Stored data:
(** ** Devices *)

(** The table of handlers after the registrations [hs], the [k]-th allocation
    being the next: nothing if the VMM stops. *)
Fixpoint enrol (fatal : bool) (hs : list async_event_handler) (t : table) (k : nat) : option (table * nat) :=
  match hs with
  | [] => Some (t, k)
  | h :: hs =>
      if alloc_ok k then
        match t with Enrolled l => enrol fatal hs (Enrolled (l ++ [h])) (S k) | Lost _ => None end
      else if fatal then None else Some (lose t, S k)
  end.
Fixpoint enrol_modules (ms : list string) (t : table) (k : nat) : option (table * nat) :=
  match ms with
  | [] => Some (t, k)
  | m :: ms =>
      match enrol (registration_fatal m) (module_handlers m) t k with
      | Some (t, k) => enrol_modules ms t k
      | None => None
      end
  end.

(** With memory everything is registered. *)
Lemma enrol_all fatal hs l k :
  (forall k, alloc_ok k = true) -> enrol fatal hs (Enrolled l) k = Some (Enrolled (l ++ hs), (k + length hs)%nat).
Proof.
  intros Hok. revert l k. induction hs as [|h hs IH]; intros l k; cbn [enrol length].
  - by rewrite app_nil_r, Nat.add_0_r.
  - by rewrite Hok, IH, <-app_assoc, Nat.add_succ_r.
Qed.
Lemma enrol_modules_all ms l k :
  (forall k, alloc_ok k = true) ->
  exists k', enrol_modules ms (Enrolled l) k = Some (Enrolled (l ++ flat_map module_handlers ms), k').
Proof.
  intros Hok. revert l k. induction ms as [|m ms IH]; intros l k; cbn [enrol_modules flat_map].
  - exists k. by rewrite app_nil_r.
  - rewrite enrol_all by done. destruct (IH (l ++ module_handlers m) (k + length (module_handlers m))%nat) as (k' & ->).
    exists k'. by rewrite <-app_assoc.
Qed.

(** What registering the handlers of a module does. *)
Definition enrolled (s : VmArm) (t : table) (k : nat) (s' : VmArm) : Prop :=
  table_is t s' /\ allocs s' = k /\ arm_log s' = arm_log s /\ tokens s' = tokens s.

→ Assigned task
Write out exactly the lines between the start of the entries and the line containing "Lemma enrol_all fatal", including that line and the first one.

→ Answer for the task
(** ** Devices *)

(** The table of handlers after the registrations [hs], the [k]-th allocation
    being the next: nothing if the VMM stops. *)
Fixpoint enrol (fatal : bool) (hs : list async_event_handler) (t : table) (k : nat) : option (table * nat) :=
  match hs with
  | [] => Some (t, k)
  | h :: hs =>
      if alloc_ok k then
        match t with Enrolled l => enrol fatal hs (Enrolled (l ++ [h])) (S k) | Lost _ => None end
      else if fatal then None else Some (lose t, S k)
  end.
Fixpoint enrol_modules (ms : list string) (t : table) (k : nat) : option (table * nat) :=
  match ms with
  | [] => Some (t, k)
  | m :: ms =>
      match enrol (registration_fatal m) (module_handlers m) t k with
      | Some (t, k) => enrol_modules ms t k
      | None => None
      end
  end.

(** With memory everything is registered. *)
Lemma enrol_all fatal hs l k :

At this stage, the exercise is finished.